24 Mart 2014 Pazartesi

Tekli Koltukta Emeklilik Hayatı


Üniversite hayatım boyunca bana maddi manevi destek olan dedem ve teyzemi çok özlüyorum. Onlar şuanda Ege kıyısındaki güzel yazlıklarında emeklilik hayatlarının keyfini sürüyorlar. Geçen hafta yine o civardan eski bir arkadaşımın düğünü oldu. Gitmişken dedemlerde kalmaya karar verdim.

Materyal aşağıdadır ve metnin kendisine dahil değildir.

(* ===== verification/ContextFragments.v ===== *)
(** * Contextual fragments of messages

    context-fragments ([annotated_content.rs], the marker matching of
    [fragment.rs] and [additional_context.rs]), core/src/event_mapping.rs and
    core/src/context (the fragment markers): which messages of a conversation
    were injected by the program and which come from the user.  Two parsers of
    external crates are the class [FragmentParsers]: the XML form of a hook
    prompt (quick-xml) and the JSON form of an inter-agent message. *)

From S2P Require Import Prelude RustStr Truncate OutputTruncation ResponseItem.

(** ** Markers *)

Definition eq_ignore_ascii_case (a b : str) : bool :=
  str_eqb (to_ascii_lowercase a) (to_ascii_lowercase b).

(** [str::split_once] with a string delimiter. *)
Definition split_once_str (delimiter s : str) : option (str * str) :=
  match find delimiter s with
  | Some i => Some (take i s, drop (i + length delimiter) s)
  | None => None
  end.

(** [s.get(..prefix.len())] compared with the prefix. *)
Definition has_prefix_ignore_case (prefix s : str) : bool :=
  is_some_and (fun candidate => eq_ignore_ascii_case candidate prefix) (slice_to (len prefix) s).

Definition has_suffix_ignore_case (suffix s : str) : bool :=
  is_some_and (fun candidate => eq_ignore_ascii_case candidate suffix)
    (slice_from (saturating_sub (len s) (len suffix)) s).

Definition matches_marked_text (start_marker end_marker text : str) : bool :=
  if bool_decide (start_marker = []) || bool_decide (end_marker = []) then false
  else
    let trimmed := trim_start text in
    has_prefix_ignore_case start_marker trimmed
    && has_suffix_ignore_case end_marker (trim_end trimmed).

(** ** Fragments injected with the user role *)

Definition additional_context_matches_text (text : str) : bool :=
  match strip_prefix (lit "<external_") (trim text) with
  | None => false
  | Some rest =>
      match split_once_str (lit ">") rest with
      | None => false
      | Some (key, value_and_close) =>
          ends_with (lit "</external_" ++ key ++ lit ">") value_and_close
      end
  end.

Definition is_valid_source (source : str) : bool :=
  match source with
  | [] => false
  | first :: chars =>
      is_ascii_lowercase first
      && forallb (fun ch => is_ascii_lowercase ch || is_ascii_digit ch || (ch =? ch_underscore)%N) chars
  end.

Definition matches_legacy_goal_context (text : str) : bool :=
  starts_with (lit "<goal_context>") text && ends_with (lit "</goal_context>") text.

Definition internal_context_matches_text (text : str) : bool :=
  let trimmed := trim text in
  if matches_legacy_goal_context trimmed then true
  else
    match strip_prefix (lit "<codex_internal_context") trimmed with
    | None => false
    | Some rest =>
        match strip_prefix (lit " source=" ++ [ch_dquote]) rest with
        | None => false
        | Some rest =>
            match split_once_str ([ch_dquote] ++ lit ">") rest with
            | None => false
            | Some (source, body_and_close) =>
                is_valid_source source && ends_with (lit "</codex_internal_context>") body_and_close
            end
        end
    end.

Definition unified_exec_warning_matches_text (text : str) : bool :=
  starts_with (lit "Warning: The maximum number of unified exec processes you can keep open is")
    (trim text).

Definition apply_patch_warning_matches_text (text : str) : bool :=
  starts_with (lit "Warning: apply_patch was requested via ") (trim text)
  && ends_with (lit "Use the apply_patch tool instead of exec_command.") (trim text).

Definition model_mismatch_warning_matches_text (text : str) : bool :=
  starts_with (lit "Warning: Your account was flagged for potentially high-risk cyber activity")
    (trim text).

Definition CONTEXTUAL_USER_FRAGMENT_MATCHERS : list (str -> bool) :=
  [matches_marked_text (lit "# AGENTS.md instructions") (lit "</INSTRUCTIONS>");
   matches_marked_text (lit "<environment_context>") (lit "</environment_context>");
   additional_context_matches_text;
   matches_marked_text (lit "<skill>") (lit "</skill>");
   matches_marked_text (lit "<user_shell_command>") (lit "</user_shell_command>");
   matches_marked_text (lit "<turn_aborted>") (lit "</turn_aborted>");
   matches_marked_text (lit "<subagent_notification>") (lit "</subagent_notification>");
   internal_context_matches_text;
   matches_marked_text (lit "<recommended_plugins>") (lit "</recommended_plugins>");
   unified_exec_warning_matches_text;
   apply_patch_warning_matches_text;
   model_mismatch_warning_matches_text].

Definition is_standard_contextual_user_text (text : str) : bool :=
  existsb (fun matches_text => matches_text text) CONTEXTUAL_USER_FRAGMENT_MATCHERS.

(** [parse_hook_prompt_xml] is [from_xml_str::<HookPromptXml>]: the text and
    the run id; [is_inter_agent_json] says that a text is the JSON of an
    [InterAgentCommunication]. *)
Class FragmentParsers := {
  parse_hook_prompt_xml : str -> option (str * str);
  is_inter_agent_json : str -> bool;
}.

Section fragments.
Context {parsers : FragmentParsers}.

Definition parse_hook_prompt_fragment (text : str) : option (str * str) :=
  '(text, hook_run_id) ← parse_hook_prompt_xml (trim text);
  if bool_decide (trim hook_run_id = []) then None else Some (text, hook_run_id).

Definition is_contextual_user_fragment (c : ContentItem) : bool :=
  match c with
  | Content.InputText text =>
      match parse_hook_prompt_fragment text with
      | Some _ => true
      | None => is_standard_contextual_user_text text
      end
  | _ => false
  end.

Definition is_contextual_user_message_content (message : list ContentItem) : bool :=
  existsb is_contextual_user_fragment message.

(** [InterAgentCommunication::is_message_content] *)
Definition is_inter_agent_instruction_content (content : list ContentItem) : bool :=
  match content with
  | [Content.InputText text] | [Content.OutputText text] => is_inter_agent_json text
  | _ => false
  end.

End fragments.

(** ** Fragments injected with the developer role *)

Definition CONTEXTUAL_DEVELOPER_PREFIXES : list str :=
  [lit "<permissions instructions>"; lit "Approved command prefix saved:"; lit "<model_switch>";
   lit "<managed_developer_instructions>"; lit "<persistent_mode>"; lit "<apps_instructions>";
   lit "<collaboration_mode>"; lit "<multi_agent_role>"; lit "<multi_agent_mode>";
   lit "<environments_instructions>"; lit "<git_attribution>"; lit "<plugins_instructions>";
   lit "<realtime_conversation>"; lit "<skills_instructions>"; lit "<tools>";
   lit "<personality_spec>"; lit "<token_budget>"; lit "<context_window>";
   lit "<context_window_guidance>"; lit "<rollout_budget>"].

Definition is_contextual_dev_fragment (c : ContentItem) : bool :=
  match c with
  | Content.InputText text =>
      let trimmed := trim_start text in
      existsb (fun prefix => has_prefix_ignore_case prefix trimmed) CONTEXTUAL_DEVELOPER_PREFIXES
  | _ => false
  end.

Definition is_contextual_dev_message_content (message : list ContentItem) : bool :=
  existsb is_contextual_dev_fragment message.

Definition has_non_contextual_dev_message_content (message : list ContentItem) : bool :=
  existsb (fun c => negb (is_contextual_dev_fragment c)) message.

Definition model_switch_matches_text : str -> bool :=
  matches_marked_text (lit "<model_switch>") (lit "</model_switch>").
Definition persistent_mode_matches_text : str -> bool :=
  matches_marked_text (lit "<persistent_mode>") (lit "</persistent_mode>").

(** ** Annotated content *)

Record AnnotatedContent := mkAnnotated { ac_content : ContentItem; ac_kind : str }.

(** [zip] of the content with the kinds, continued by "unknown". *)
Fixpoint annotate (content : list ContentItem) (kinds : list str) : list AnnotatedContent :=
  match content with
  | [] => []
  | c :: content' =>
      match kinds with
      | [] => mkAnnotated c (lit "unknown") :: annotate content' []
      | k :: kinds' => mkAnnotated c k :: annotate content' kinds'
      end
  end.

Section annotated.
Context {json : SerdeJson}.

(** The item after [std::mem::take] of the content and [take] of the kinds,
    and the annotated content. *)
Definition to_annotated_content (i : ResponseItem) : option (ResponseItem * list AnnotatedContent) :=
  match i with
  | Message id role content phase md =>
      let kinds := match md with
                   | Some m => default [] (md_content_item_kinds m)
                   | None => []
                   end in
      Some (Message id role [] phase (option_map (fun m => with_kinds m None) md),
            annotate content kinds)
  | _ => None
  end.

Definition set_annotated_content (i : ResponseItem) (annotated : list AnnotatedContent)
    : option ResponseItem :=
  match i with
  | Message id role _ phase md =>
      Some (Message id role (map ac_content annotated) phase
              (Some (with_kinds (default default_metadata md) (Some (map ac_kind annotated)))))
  | _ => None
  end.

(** [is_user_authorization_message] *)
Definition is_authorization_kind (kind : str) : bool :=
  starts_with (lit "user.") kind
  || existsb (str_eqb kind)
       [[]; lit "unknown"; lit "images.preparation_error"; lit "images.unsupported";
        lit "audio.unsupported"].

Definition is_user_authorization_message (i : ResponseItem) : bool :=
  match i with
  | Message _ role content _ md =>
      str_eqb role (lit "user")
      && match md with
         | Some m => match md_content_item_kinds m with
                     | Some kinds =>
                         is_nil kinds || negb (length kinds =? length content)
                         || existsb is_authorization_kind kinds
                     | None => true
                     end
         | None => true
         end
  | _ => false
  end.

End annotated.

(** ** unsupported_media.rs *)

Record UnsupportedMedia := mkUnsupported { um_text : str; um_content_kind : str }.

Definition UNSUPPORTED_IMAGE : UnsupportedMedia :=
  mkUnsupported (lit "image content omitted because you do not support image input")
    (lit "images.unsupported").
Definition UNSUPPORTED_AUDIO : UnsupportedMedia :=
  mkUnsupported (lit "audio content omitted because you do not support audio input")
    (lit "audio.unsupported").

(** [render_fragment().into_parts().1]: both markers are empty. *)
Definition render_annotated (u : UnsupportedMedia) : AnnotatedContent :=
  mkAnnotated (Content.InputText (um_text u)) (um_content_kind u).
Lemma synthetic_missing v5 items e k :
  call_key (item e) = Some k -> k ∉ outputs items ->
  exists o, synthetic v5 items e = [o] /\ output_key (item o) = Some k /\ call_key (item o) = None.
Proof.
  intros Hk Ho. unfold synthetic, missing_output.
  destruct (item e); simpl in *; repeat case_match; simplify_eq; case_bool_decide as Hin;
    rewrite ?function_output_ids_spec, ?tool_search_output_ids_spec, ?custom_output_ids_spec in Hin;
    naive_solver.
Qed.

Lemma synthetic_present v5 items e :
  (forall k, call_key (item e) = Some k -> k ∈ outputs items) -> synthetic v5 items e = [].
Proof.
  intros Hk. destruct (synthetic v5 items e) as [|o os] eqn:E; [done|exfalso].
  assert (Ho : o ∈ synthetic v5 items e) by (rewrite E; set_solver).
  apply synthetic_spec in Ho as (k & ? & ? & _). naive_solver.
Qed.

(** ** The two passes as list functions *)

Definition add_outputs (v5 : str -> str) (items : list ResponseItemEnvelope)
    : list ResponseItemEnvelope :=
  flat_map (fun e => e :: synthetic v5 items e) items.

Definition drop_orphans (items : list ResponseItemEnvelope) : list ResponseItemEnvelope :=
  List.filter (fun e => negb (orphan items e)) items.

Lemma vec_insert_app {A} (pre post : list A) x i :
  i = length pre -> vec_insert i x (pre ++ post) = Some (pre ++ x :: post).
Proof.
  intros ->. unfold vec_insert. rewrite length_app. case_match eqn:E; [|apply Nat.leb_gt in E; lia].
  by rewrite take_app_length, drop_app_length.
Qed.

Lemma insert_missing v5 all pre items :
  exists missing,
    missing_outputs false v5 (collect_ids function_output_id all)
      (collect_ids tool_search_output_id all) (collect_ids custom_tool_output_id all)
      (length pre) items = Some missing
    /\ insert_outputs missing (pre ++ items)
       = Some (pre ++ flat_map (fun e => e :: synthetic v5 all e) items).
Proof.
  revert pre; induction items as [|e items IH]; intros pre; simpl; [by eexists|].
  destruct (IH (pre ++ [e])) as (rest & Hm & Hi).
  rewrite length_app, Nat.add_1_r in Hm. rewrite <- (assoc_L (++)) in Hi. simpl in Hi.
  unfold synthetic at 1.
  destruct (missing_output false v5 _ _ _ (item e)) as [o|] eqn:E.
  2:{ exfalso. revert E. unfold missing_output. simpl. by repeat case_match. }
  simpl. rewrite Hm. simpl. destruct o as [o|]; simpl; eexists; (split; [done|]).
  - simpl. fold (insert_outputs rest (pre ++ e :: items)). rewrite Hi. simpl.
    rewrite vec_insert_app by (rewrite length_app; simpl; lia).
    by rewrite <- (assoc_L (++)).
  - rewrite Hi. by rewrite <- (assoc_L (++)).
Qed.

Lemma ensure_call_outputs_present_spec v5 items :
  ensure_call_outputs_present false v5 items = Some (add_outputs v5 items).
Proof.
  unfold ensure_call_outputs_present. destruct (insert_missing v5 items [] items) as (m & Hm & Hi).
  simpl in *. by rewrite Hm.
Qed.

Lemma retain_orphans fi si ci pos (items : list ResponseItemEnvelope) :
  exists ps, orphan_positions false fi si ci pos items = Some ps
    /\ Forall (fun p => pos <= p) ps
    /\ retain_except ps pos items = List.filter (fun e => negb (is_orphan fi si ci (item e))) items.
Proof.
  revert pos; induction items as [|e items IH]; intros pos; simpl; [by eexists|].
  destruct (IH (S pos)) as (ps & H1 & H2 & H3). destruct (is_orphan fi si ci (item e)); simpl.
  - rewrite H1. simpl. eexists; split_and!; [done| |].
    + constructor; [lia|]. eapply Forall_impl; [done|]. simpl. lia.
    + simpl. by rewrite Nat.eqb_refl.
  - exists ps. split_and!; [done| |].
    + eapply Forall_impl; [done|]. simpl. lia.
    + destruct ps as [|p ps]; simpl; [by rewrite H3|]. apply Forall_cons in H2 as [H2 _].
      destruct (Nat.eqb_spec p pos); [lia|]. by rewrite H3.
Qed.

Lemma retain_except_nil {A} pos (l : list A) : retain_except [] pos l = l.
Proof. revert pos; induction l; intros; simpl; [done|by f_equal]. Qed.

Lemma remove_orphan_outputs_spec items :
  remove_orphan_outputs false items = Some (drop_orphans items).
Proof.
  unfold remove_orphan_outputs.
  destruct (retain_orphans (collect_ids function_call_id items) (collect_ids tool_search_call_id items)
              (collect_ids custom_tool_call_id items) 0 items) as (ps & H1 & _ & H3).
  rewrite H1. simpl. f_equal. unfold drop_orphans, orphan. rewrite <- H3.
  destruct ps; [by rewrite retain_except_nil|done].
Qed.

(** ** Pairing *)

Lemma calls_app l1 l2 : calls (l1 ++ l2) = calls l1 ++ calls l2.
Proof. apply omap_app. Qed.

Lemma calls_synthetic v5 items e : calls (synthetic v5 items e) = [].
Proof.
  destruct (calls (synthetic v5 items e)) as [|k ks] eqn:E; [done|exfalso].
  assert (Hk : k ∈ calls (synthetic v5 items e)) by (rewrite E; set_solver).
  apply elem_of_calls in Hk as (o & Ho & Hk). apply synthetic_spec in Ho. naive_solver.
Qed.

Lemma calls_cons e l : calls (e :: l) = option_list (call_key (item e)) ++ calls l.
Proof. unfold calls. simpl. by destruct (call_key (item e)). Qed.

Lemma outputs_cons e l : outputs (e :: l) = option_list (output_key (item e)) ++ outputs l.
Proof. unfold outputs. simpl. by destruct (output_key (item e)). Qed.

Lemma calls_add_outputs v5 items : calls (add_outputs v5 items) = calls items.
Proof.
  unfold add_outputs. generalize items at 1 as all. intros all.
  induction items as [|e items IH]; [done|]. cbn [flat_map].
  rewrite <- app_comm_cons, calls_cons, calls_app, calls_synthetic, IH. by rewrite calls_cons.
Qed.

Lemma elem_of_add_outputs v5 items e :
  e ∈ add_outputs v5 items <-> e ∈ items \/ exists c, c ∈ items /\ e ∈ synthetic v5 items c.
Proof.
  unfold add_outputs. rewrite list_elem_of_In, in_flat_map. setoid_rewrite <- list_elem_of_In.
  setoid_rewrite elem_of_cons. naive_solver.
Qed.

Lemma outputs_add_outputs v5 items k :
  k ∈ outputs (add_outputs v5 items) <-> k ∈ outputs items \/ k ∈ calls items.
Proof.
  rewrite elem_of_outputs. setoid_rewrite elem_of_add_outputs. split.
  - intros (e & [He|(c & Hc & He)] & Hk).
    + left. apply elem_of_outputs. eauto.
    + right. apply synthetic_spec in He as (k' & ? & _ & ? & _). simplify_eq.
      apply elem_of_calls. eauto.
  - intros Hk. destruct (decide (k ∈ outputs items)) as [Ho|Ho].
    + apply elem_of_outputs in Ho as (e & ? & ?). eauto.
    + destruct Hk as [|Hk]; [done|]. apply elem_of_calls in Hk as (c & Hc & Hk).
      destruct (synthetic_missing v5 items c k Hk Ho) as (o & Hs & Hok & _).
      exists o. split; [|done]. right. exists c. split; [done|]. rewrite Hs. set_solver.
Qed.

Lemma orphan_spec items e :
  orphan items e = true <->
  exists k, output_key (item e) = Some k /\ external_output (item e) = false /\ k ∉ calls items.
Proof.
  unfold orphan, is_orphan.
  destruct (item e); simpl; try (by split; [|intros (? & ? & _)]); repeat case_match;
    try (by split; [|intros (? & ? & _)]);
    rewrite ?andb_true_iff, ?negb_true_iff, ?bool_decide_eq_false, ?function_call_ids_spec,
      ?tool_search_call_ids_spec, ?custom_call_ids_spec;
    (split; [intros; eexists; by destruct_and?|intros (? & ? & ? & ?); by simplify_eq]).
Qed.

Lemma orphan_calls items items' e :
  calls items = calls items' -> orphan items e = orphan items' e.
Proof. intros Hc. apply eq_true_iff_eq. by rewrite !orphan_spec, Hc. Qed.

Lemma orphan_no_call items e : orphan items e = true -> call_key (item e) = None.
Proof. rewrite orphan_spec. destruct (item e); simpl; repeat case_match; naive_solver. Qed.

Lemma calls_drop_orphans items : calls (drop_orphans items) = calls items.
Proof.
  unfold drop_orphans. generalize items at 1 as all. intros all.
  induction items as [|e items IH]; [done|]. cbn [List.filter].
  destruct (orphan all e) eqn:E; simpl; rewrite ?calls_cons, IH, ?calls_cons; [|done].
  by rewrite (orphan_no_call _ _ E).
Qed.

Lemma elem_of_drop_orphans items e : e ∈ drop_orphans items <-> e ∈ items /\ orphan items e = false.
Proof.
  unfold drop_orphans. rewrite list_elem_of_In, filter_In, <- list_elem_of_In.
  by rewrite negb_true_iff.
Qed.

Lemma passes_paired v5 items : paired (drop_orphans (add_outputs v5 items)).
Proof.
  split.
  - intros k. rewrite calls_drop_orphans, elem_of_outputs. setoid_rewrite elem_of_drop_orphans.
    intros Hk. assert (Ho : k ∈ outputs (add_outputs v5 items)).
    { apply outputs_add_outputs. right. by rewrite <- (calls_add_outputs v5). }
    apply elem_of_outputs in Ho as (e & He & Hek). exists e. split_and!; [done| |done].
    apply not_true_iff_false. rewrite orphan_spec. naive_solver.
  - intros e k [He Horph]%elem_of_drop_orphans Hk Hext. rewrite calls_drop_orphans.
    apply not_true_iff_false in Horph. rewrite orphan_spec in Horph.
    destruct (decide (k ∈ calls (add_outputs v5 items))); [done|]. exfalso. apply Horph. eauto.
Qed.

Lemma flat_map_unchanged {A} (f : A -> list A) (l : list A) :
  (forall x, x ∈ l -> f x = []) -> flat_map (fun x => x :: f x) l = l.
Proof.
  induction l as [|x l IH]; intros Hf; [done|]. simpl. rewrite Hf by set_solver. simpl. f_equal.
  apply IH. set_solver.
Qed.

Lemma filter_unchanged {A} (f : A -> bool) (l : list A) :
  (forall x, x ∈ l -> f x = true) -> List.filter f l = l.
Proof.
  induction l as [|x l IH]; intros Hf; [done|]. simpl. rewrite Hf by set_solver. f_equal.
  apply IH. set_solver.
Qed.

Lemma add_outputs_paired v5 items : paired items -> add_outputs v5 items = items.
Proof.
  intros [H1 _]. apply flat_map_unchanged. intros e He. apply synthetic_present. intros k Hk.
  apply H1, elem_of_calls. eauto.
Qed.

Lemma drop_orphans_paired items : paired items -> drop_orphans items = items.
Proof.
  intros [_ H2]. apply filter_unchanged. intros e He. apply negb_true_iff, not_true_iff_false.
  rewrite orphan_spec. naive_solver.
Qed.
(* ===== verification/ContextManager.v ===== *)
(** * core/context_manager: the conversation history

    [history.rs]: the items of a thread with their version counters, the review
    history kept across compactions, token accounting and the prompt.  The
    turn context and the world state are stored and compared by other code:
    the class [TurnTypes].  The flag [debug] is the build, as in Normalize. *)

From S2P Require Import Prelude RustStr Truncate OutputTruncation ResponseItem ContextFragments.
From S2P Require Import Normalize TranscriptHistory TokenUsage.

Class TurnTypes {json : SerdeJson} := {
  TurnContextItem : Type;
  WorldState : Type;
  WorldStateSnapshot : Type;
  WorldStateItem : Type;
  ContextFragment : Type;
  ws_snapshot : WorldState -> WorldStateSnapshot;
  render_history_diff : WorldState -> option WorldStateSnapshot -> list ResponseItem ->
    list ContextFragment;
  world_state_full : WorldStateSnapshot -> WorldStateItem;
  world_state_patch : WorldStateSnapshot -> WorldStateSnapshot -> option WorldStateItem;
}.

Section manager.
Context {json : SerdeJson} {parsers : FragmentParsers} {enc : ReviewEncoding}
        {measures : ItemMeasures} {turn : TurnTypes}.
Variables (debug : bool) (new_v5 : str -> str).

Record ContextManager := mkContextManager {
  cm_items : list ResponseItemEnvelope;
  cm_review_history : option TranscriptHistory;
  cm_history_version : N;
  cm_user_message_revision : N;
  cm_token_info : option TokenUsageInfo;
  cm_reference_context_item : option TurnContextItem;
  cm_world_state_baseline : option WorldStateSnapshot;
}.

Definition manager_new : ContextManager := mkContextManager [] None 0 0 None None None.

Definition raw_items (m : ContextManager) : list ResponseItem := map item (cm_items m).

(** ** Setters *)

Definition set_token_info (info : option TokenUsageInfo) (m : ContextManager) : ContextManager :=
  mkContextManager (cm_items m) (cm_review_history m) (cm_history_version m)
    (cm_user_message_revision m) info (cm_reference_context_item m) (cm_world_state_baseline m).

Definition set_reference_context_item (r : option TurnContextItem) (m : ContextManager)
    : ContextManager :=
  mkContextManager (cm_items m) (cm_review_history m) (cm_history_version m)
    (cm_user_message_revision m) (cm_token_info m) r (cm_world_state_baseline m).

Definition with_baseline (w : option WorldStateSnapshot) (m : ContextManager) : ContextManager :=
  mkContextManager (cm_items m) (cm_review_history m) (cm_history_version m)
    (cm_user_message_revision m) (cm_token_info m) (cm_reference_context_item m) w.

Definition set_world_state_baseline (w : WorldStateSnapshot) (m : ContextManager) : ContextManager :=
  with_baseline (Some w) m.

Definition update_world_state (world_state : WorldState) (m : ContextManager)
    : ContextManager * (list ContextFragment * option WorldStateItem) :=
  let snapshot := ws_snapshot world_state in
  let fragments := render_history_diff world_state (cm_world_state_baseline m) (raw_items m) in
  let rollout_item :=
    match cm_world_state_baseline m with
    | None => Some (world_state_full snapshot)
    | Some previous => world_state_patch snapshot previous
    end in
  (with_baseline (Some snapshot) m, (fragments, rollout_item)).

Definition set_token_usage_full (context_window : Z) (m : ContextManager) : option ContextManager :=
  info ← (match cm_token_info m with
          | Some info => fill_to_context_window debug info context_window
          | None => full_context_window debug context_window
          end);
  Some (set_token_info (Some info) m).

Definition update_token_info (usage : TokenUsage) (window : option Z) (m : ContextManager)
    : option ContextManager :=
  info ← new_or_append debug (cm_token_info m) (Some usage) window;
  Some (set_token_info info m).

(** ** Recording *)

Definition is_api_message (i : ResponseItem) : bool :=
  match i with
  | Message _ role _ _ _ => negb (str_eqb role (lit "system"))
  | CompactionTrigger | Other => false
  | _ => true
  end.

(** A user message injected by the program is not evidence for review. *)
Definition is_contextual_user_message (i : ResponseItem) : bool :=
  match i with
  | Message _ role content _ _ =>
      str_eqb role (lit "user") && is_contextual_user_message_content content
  | _ => false
  end.

(** The budget of a tool output: the override, or 1.2 times the policy. *)
Definition output_limit (md : option CodexHarnessMetadata) (policy : TruncationPolicy)
    : TruncationPolicy :=
  match md with
  | Some m => match fallback_token_limit_override m with
              | Some tokens => Tokens tokens
              | None => policy_mul policy f64_1_2
              end
  | None => policy_mul policy f64_1_2
  end.

(** The stored form of an item: the output of a tool is truncated. *)
Definition process_item (i : ResponseItem) (md : option CodexHarnessMetadata)
    (policy : TruncationPolicy) : option ResponseItem :=
  let limit := output_limit md policy in
  match i with
  | FunctionCallOutput id call_id name namespace output md =>
      output ← truncate_function_output_payload estimate_audio_token_count output limit;
      Some (FunctionCallOutput id call_id name namespace output md)
  | CustomToolCallOutput id call_id name output md =>
      output ← truncate_function_output_payload estimate_audio_token_count output limit;
      Some (CustomToolCallOutput id call_id name output md)
  | _ => Some i
  end.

Teyzemin güzel yemekleri, akşamları yemek sonrası dedemle yaptığımız çay sohbetleri ve yeşillerle çevrili güzel evleri bana inanılmaz güzel duygular yaşatıyor. Düğün günü sabah uyandık ve güzel bir kahvaltı yaptık. Ondan sonra dedemin dinlenme odasında dedemle biraz koyu bir sohbete başladık. Dedemin kendine özel bir tekli koltuk kullanıyor. Bir de yanında şirin bir sehpa var. Üzeri gazete ve sevdiği 2-3 derginin son sayıları ile dolu. Sonra biraz düşündüm de tekli koltuk sanırım bir eşyadan çok daha fazlası. Yani düşünsenize, size özel bir tekli koltuğunuz var. Yemek sonraları ona oturup pencereden denizi izliyorsunuz. Yanınızdaki sehpada ise sevdiğiniz kitaplar, dergiler var. Hele bir de o sehpa ahşap ise resmen nostalji dolu bir dünya sizin oluyor. Kenarda sesi sanki uzaklardan geliyor kadar kısık olan bir radyo…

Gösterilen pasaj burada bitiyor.